What we know is this. I have a positive ANA with symptoms leading to obvious answers, but tests become negative. My doctor just calls it undiagnosed autoimmune. I have significant nerve damage on my left side with a 56% loss of nerve signals to the brain. I have muscle spasms so severe that it creates bruising from the muscles contracting so tightly. My left foot has dystonic posturing causing severe pain and also causes me to fall sometimes. There are days I wake up and cannot feel my foot. Some days I wake up and can hardly stand at all. I’ve had cervical torticollis a handful of times which made it difficult to breathe from my neck being so tight, it would look like a baseball was lodged in the side of my neck. I am sick almost all the time. I will not take pain medication because I want to help the problem, not mask it. I’m on 4 different heart medications. I get severe palpitations and it will be difficult to catch my breath, all of a sudden i see black spots and next thing I’m on the floor. Yes, I’m being tested for POTS. I have a cane and a walker for the bad days. I manage daily pain at about a level 7, but you wouldn’t know it. I’m extremely positive and have been throughout this entire journey.
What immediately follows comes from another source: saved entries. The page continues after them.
(** The specifiers of a list of ranges admit every version of the ranges, and no others where no
    hole was left out. *)
Lemma release_only_bounds_list lower upper bounds :
  ascending lower upper bounds ->
  exists xs, specifiers_from_release_only_bounds ((lower, upper) :: bounds) = Some xs /\
    Forall specifier_valid xs /\
    (existsb (in_segment w) ((lower, upper) :: bounds) = true ->
      specifiers_contains xs w = Some true) /\
    (holes_described upper bounds ->
      specifiers_contains xs w = Some (existsb (in_segment w) ((lower, upper) :: bounds))).
Proof.
  intros HA. destruct (ascending_release _ _ _ HA) as [Hl _].
  destruct (gaps_loop_spec bounds lower upper [] HA) as (xs & last & E & V & Hr & _ & A & C).
  destruct (release_only_bounds_spec lower last Hl Hr) as (ys & E' & V' & M).
  unfold specifiers_from_release_only_bounds. rewrite E. cbn [mbind option_bind app]. rewrite E'.
  eexists. split; [reflexivity|]. assert (Forall specifier_valid (xs ++ ys)) as VV by (by apply Forall_app).
  assert (specifiers_contains (specifiers_from_unsorted (xs ++ ys)) w =
    Some (forallb (fun x => matches x w) xs && (above lower w && below last w))) as EC.
  { by rewrite from_unsorted_contains, specifiers_contains_forallb, forallb_app, M. }
  split_and!.
  - unfold specifiers_from_unsorted. by rewrite sort_by_perm.
  - intros H. destruct (A H) as (A1 & A2 & A3). by rewrite EC, A1, A2, A3.
  - intros HD. rewrite EC. f_equal. apply eq_true_iff_eq. rewrite !andb_true_iff. split.
    + intros (? & ? & ?). by apply C.
    + by intros (? & ? & ?)%A.
Qed.

(** They admit only versions between the first and the last bound. *)
Definition last_upper (upper : Bound) (bounds : list (Bound * Bound)) : Bound := foldl (fun _ s => s.2) upper bounds.

Lemma gaps_loop_last bounds : forall next acc xs last_,
  gaps_loop next bounds acc = Some (xs, last_) -> last_ = last_upper next bounds.
Proof.
  induction bounds as [|[l u] bounds IH]; intros next acc xs last_; cbn [gaps_loop]; [by intros [= _ <-]|].
  destruct (gap_specifiers next l) as [gap|]; [|done]. cbn [mbind option_bind]. intros E. by apply IH in E.
Qed.

Lemma release_only_bounds_outer lower upper bounds xs :
  ascending lower upper bounds -> specifiers_from_release_only_bounds ((lower, upper) :: bounds) = Some xs ->
  specifiers_contains xs w = Some true -> above lower w = true /\ below (last_upper upper bounds) w = true.
Proof.
  intros HA. destruct (ascending_release _ _ _ HA) as [Hl _].
  destruct (gaps_loop_spec bounds lower upper [] HA) as (gaps & last_ & E & V & Hr & _ & _ & _).
  destruct (release_only_bounds_spec lower last_ Hl Hr) as (ys & E' & V' & M).
  unfold specifiers_from_release_only_bounds. rewrite E. cbn [mbind option_bind app]. rewrite E'. intros [= <-].
  rewrite from_unsorted_contains, specifiers_contains_forallb, forallb_app, M by by apply Forall_app.
  intros [= [_ [Ha Hb]%andb_true_iff]%andb_true_iff]. split; [done|]. by rewrite <- (gaps_loop_last _ _ _ _ _ E).
Qed.

End bounds.

(** ** The bounds of [~=] *)

Section tilde.
Import Predicates.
Recently, my husband lost his job. 2 days before Christmas to be exact. I have not worked in 10 months due to my illness. I used to be a bartender. I loved my job. I also coached competitive cheerleading, which I had to take a step back this year to focus on my healing. My husbands unemployment was denied. We received the letter yesterday. He’s of course going to appeal it, but it is one more thing to add to a very stressful journey. i don’t worry about the medical bills that are piling up, they can wait. My focus is on the proper treatment for me. My kids health and wellness, and that my husband is going to find a better job. I have faith in my medical team. I found some new specialists who are all working together and keeping the communication opened. I miss my life. I miss being able to do things without worrying how I’ll feel later on or the next day. I miss my active lifestyle. I miss working. I miss coaching my girls.
In closure I will say this...keeping a positive attitude, finding reasons to smile every day, and keep on fighting every single day, has been what has helped me throughout this year. Some days are worst than others, but every day is a reason to be thankful to be alive.